Dataset records —

○ ○ ○

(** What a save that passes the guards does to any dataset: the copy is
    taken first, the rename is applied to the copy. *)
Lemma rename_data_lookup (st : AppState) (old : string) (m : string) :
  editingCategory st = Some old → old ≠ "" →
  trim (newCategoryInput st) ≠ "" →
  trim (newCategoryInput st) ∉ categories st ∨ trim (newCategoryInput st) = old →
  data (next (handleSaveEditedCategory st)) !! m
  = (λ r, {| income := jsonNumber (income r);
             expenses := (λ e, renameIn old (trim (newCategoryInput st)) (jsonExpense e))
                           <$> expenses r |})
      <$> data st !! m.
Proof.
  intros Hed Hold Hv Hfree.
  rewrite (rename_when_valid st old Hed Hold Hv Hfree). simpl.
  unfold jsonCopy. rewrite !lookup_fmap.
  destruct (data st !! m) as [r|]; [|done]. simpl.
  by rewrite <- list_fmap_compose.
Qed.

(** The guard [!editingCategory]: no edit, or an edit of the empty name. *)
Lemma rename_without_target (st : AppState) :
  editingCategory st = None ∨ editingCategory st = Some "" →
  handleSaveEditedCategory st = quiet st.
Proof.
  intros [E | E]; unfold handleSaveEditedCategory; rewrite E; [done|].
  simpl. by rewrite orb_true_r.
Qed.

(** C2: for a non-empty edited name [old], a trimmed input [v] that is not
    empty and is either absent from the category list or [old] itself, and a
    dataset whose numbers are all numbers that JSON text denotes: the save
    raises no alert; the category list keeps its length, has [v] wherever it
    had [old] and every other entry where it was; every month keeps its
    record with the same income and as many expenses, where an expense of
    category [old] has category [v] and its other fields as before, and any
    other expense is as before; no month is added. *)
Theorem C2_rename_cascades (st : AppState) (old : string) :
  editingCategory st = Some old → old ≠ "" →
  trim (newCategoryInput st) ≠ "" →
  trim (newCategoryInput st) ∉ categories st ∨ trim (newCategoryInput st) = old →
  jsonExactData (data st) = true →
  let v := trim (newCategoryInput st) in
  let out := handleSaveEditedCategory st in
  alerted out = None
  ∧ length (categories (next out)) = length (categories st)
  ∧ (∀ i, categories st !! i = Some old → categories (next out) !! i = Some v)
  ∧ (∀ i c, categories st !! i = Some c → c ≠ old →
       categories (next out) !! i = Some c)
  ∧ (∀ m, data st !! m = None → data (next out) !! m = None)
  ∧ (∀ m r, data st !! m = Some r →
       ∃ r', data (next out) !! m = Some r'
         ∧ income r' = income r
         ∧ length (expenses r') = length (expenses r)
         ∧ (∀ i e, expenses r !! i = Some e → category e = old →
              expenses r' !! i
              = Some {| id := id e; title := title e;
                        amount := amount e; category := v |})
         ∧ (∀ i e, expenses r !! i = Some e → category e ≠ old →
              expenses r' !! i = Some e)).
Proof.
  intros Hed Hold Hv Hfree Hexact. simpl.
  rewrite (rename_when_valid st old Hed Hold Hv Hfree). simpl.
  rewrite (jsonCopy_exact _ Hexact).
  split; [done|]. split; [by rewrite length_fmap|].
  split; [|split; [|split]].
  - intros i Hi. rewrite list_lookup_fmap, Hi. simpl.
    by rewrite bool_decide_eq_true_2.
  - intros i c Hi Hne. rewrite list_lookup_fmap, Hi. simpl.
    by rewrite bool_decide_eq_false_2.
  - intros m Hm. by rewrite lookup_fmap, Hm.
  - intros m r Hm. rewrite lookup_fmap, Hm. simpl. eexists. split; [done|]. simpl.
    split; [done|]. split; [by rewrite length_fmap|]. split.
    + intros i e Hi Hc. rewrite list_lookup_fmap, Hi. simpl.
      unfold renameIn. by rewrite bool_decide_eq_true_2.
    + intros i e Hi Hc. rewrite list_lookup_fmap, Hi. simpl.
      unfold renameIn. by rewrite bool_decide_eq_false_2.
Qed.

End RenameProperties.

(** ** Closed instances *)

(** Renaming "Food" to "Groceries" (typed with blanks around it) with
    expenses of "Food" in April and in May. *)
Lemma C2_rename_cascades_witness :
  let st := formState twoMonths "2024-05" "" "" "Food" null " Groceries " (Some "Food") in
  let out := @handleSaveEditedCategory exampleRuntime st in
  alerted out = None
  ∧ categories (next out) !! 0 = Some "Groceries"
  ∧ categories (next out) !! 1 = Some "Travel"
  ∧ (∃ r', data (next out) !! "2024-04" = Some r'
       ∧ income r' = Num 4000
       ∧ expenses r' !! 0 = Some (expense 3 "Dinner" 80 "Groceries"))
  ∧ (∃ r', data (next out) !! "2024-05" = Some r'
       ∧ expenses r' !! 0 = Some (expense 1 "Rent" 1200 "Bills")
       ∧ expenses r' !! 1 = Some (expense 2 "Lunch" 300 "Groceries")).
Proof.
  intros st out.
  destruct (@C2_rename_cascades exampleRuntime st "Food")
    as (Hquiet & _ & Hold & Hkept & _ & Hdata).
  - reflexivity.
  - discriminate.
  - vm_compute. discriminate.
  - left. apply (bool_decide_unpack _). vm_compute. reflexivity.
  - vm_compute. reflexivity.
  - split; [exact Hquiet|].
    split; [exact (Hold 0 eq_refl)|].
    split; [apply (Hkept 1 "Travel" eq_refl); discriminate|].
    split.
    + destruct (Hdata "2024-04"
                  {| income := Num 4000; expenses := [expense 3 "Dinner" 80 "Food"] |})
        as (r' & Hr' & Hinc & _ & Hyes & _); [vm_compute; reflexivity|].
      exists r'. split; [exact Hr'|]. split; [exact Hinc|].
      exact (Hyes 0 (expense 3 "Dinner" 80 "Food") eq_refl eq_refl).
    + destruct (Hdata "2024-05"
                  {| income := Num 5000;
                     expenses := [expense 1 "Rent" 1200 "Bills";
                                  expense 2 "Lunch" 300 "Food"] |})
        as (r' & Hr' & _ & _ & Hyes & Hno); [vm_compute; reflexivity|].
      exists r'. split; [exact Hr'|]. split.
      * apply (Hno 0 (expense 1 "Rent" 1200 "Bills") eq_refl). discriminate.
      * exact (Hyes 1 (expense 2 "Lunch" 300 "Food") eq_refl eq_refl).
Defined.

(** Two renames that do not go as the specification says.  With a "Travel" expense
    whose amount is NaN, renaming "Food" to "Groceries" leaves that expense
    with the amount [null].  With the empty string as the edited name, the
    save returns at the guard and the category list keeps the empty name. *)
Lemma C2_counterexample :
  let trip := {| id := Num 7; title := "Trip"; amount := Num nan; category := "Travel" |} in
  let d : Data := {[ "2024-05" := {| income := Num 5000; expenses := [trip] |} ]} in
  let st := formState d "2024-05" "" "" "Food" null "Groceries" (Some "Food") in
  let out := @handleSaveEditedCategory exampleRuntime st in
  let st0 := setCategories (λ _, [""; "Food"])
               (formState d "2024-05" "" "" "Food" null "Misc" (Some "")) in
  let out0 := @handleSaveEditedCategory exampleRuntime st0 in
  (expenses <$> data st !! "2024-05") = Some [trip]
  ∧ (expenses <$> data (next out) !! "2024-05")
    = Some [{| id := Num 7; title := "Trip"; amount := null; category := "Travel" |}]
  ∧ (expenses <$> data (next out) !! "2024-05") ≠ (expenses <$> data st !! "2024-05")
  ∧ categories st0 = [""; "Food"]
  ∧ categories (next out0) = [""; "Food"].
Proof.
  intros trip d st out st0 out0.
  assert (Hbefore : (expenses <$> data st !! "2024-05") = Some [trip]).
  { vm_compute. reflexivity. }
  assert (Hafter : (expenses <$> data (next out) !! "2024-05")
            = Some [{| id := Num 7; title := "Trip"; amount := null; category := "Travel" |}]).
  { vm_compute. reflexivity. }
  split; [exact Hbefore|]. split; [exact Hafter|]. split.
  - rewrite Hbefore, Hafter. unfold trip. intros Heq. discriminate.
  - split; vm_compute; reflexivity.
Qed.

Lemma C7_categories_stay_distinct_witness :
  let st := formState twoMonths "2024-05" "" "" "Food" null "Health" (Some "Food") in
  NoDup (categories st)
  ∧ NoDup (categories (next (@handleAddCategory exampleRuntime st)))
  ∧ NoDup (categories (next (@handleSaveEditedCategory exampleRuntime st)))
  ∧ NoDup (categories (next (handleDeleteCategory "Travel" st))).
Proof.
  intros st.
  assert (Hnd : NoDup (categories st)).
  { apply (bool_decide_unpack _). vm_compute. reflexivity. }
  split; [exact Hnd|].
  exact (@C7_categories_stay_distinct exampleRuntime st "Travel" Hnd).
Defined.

○ ○ ○

How to complete this task — When the word "destruct" appears in a line of the listing, copy that line.

Exercise answer —
  destruct (data st !! m) as [r|]; [|done]. simpl.
  destruct (@C2_rename_cascades exampleRuntime st "Food")
    + destruct (Hdata "2024-04"
    + destruct (Hdata "2024-05"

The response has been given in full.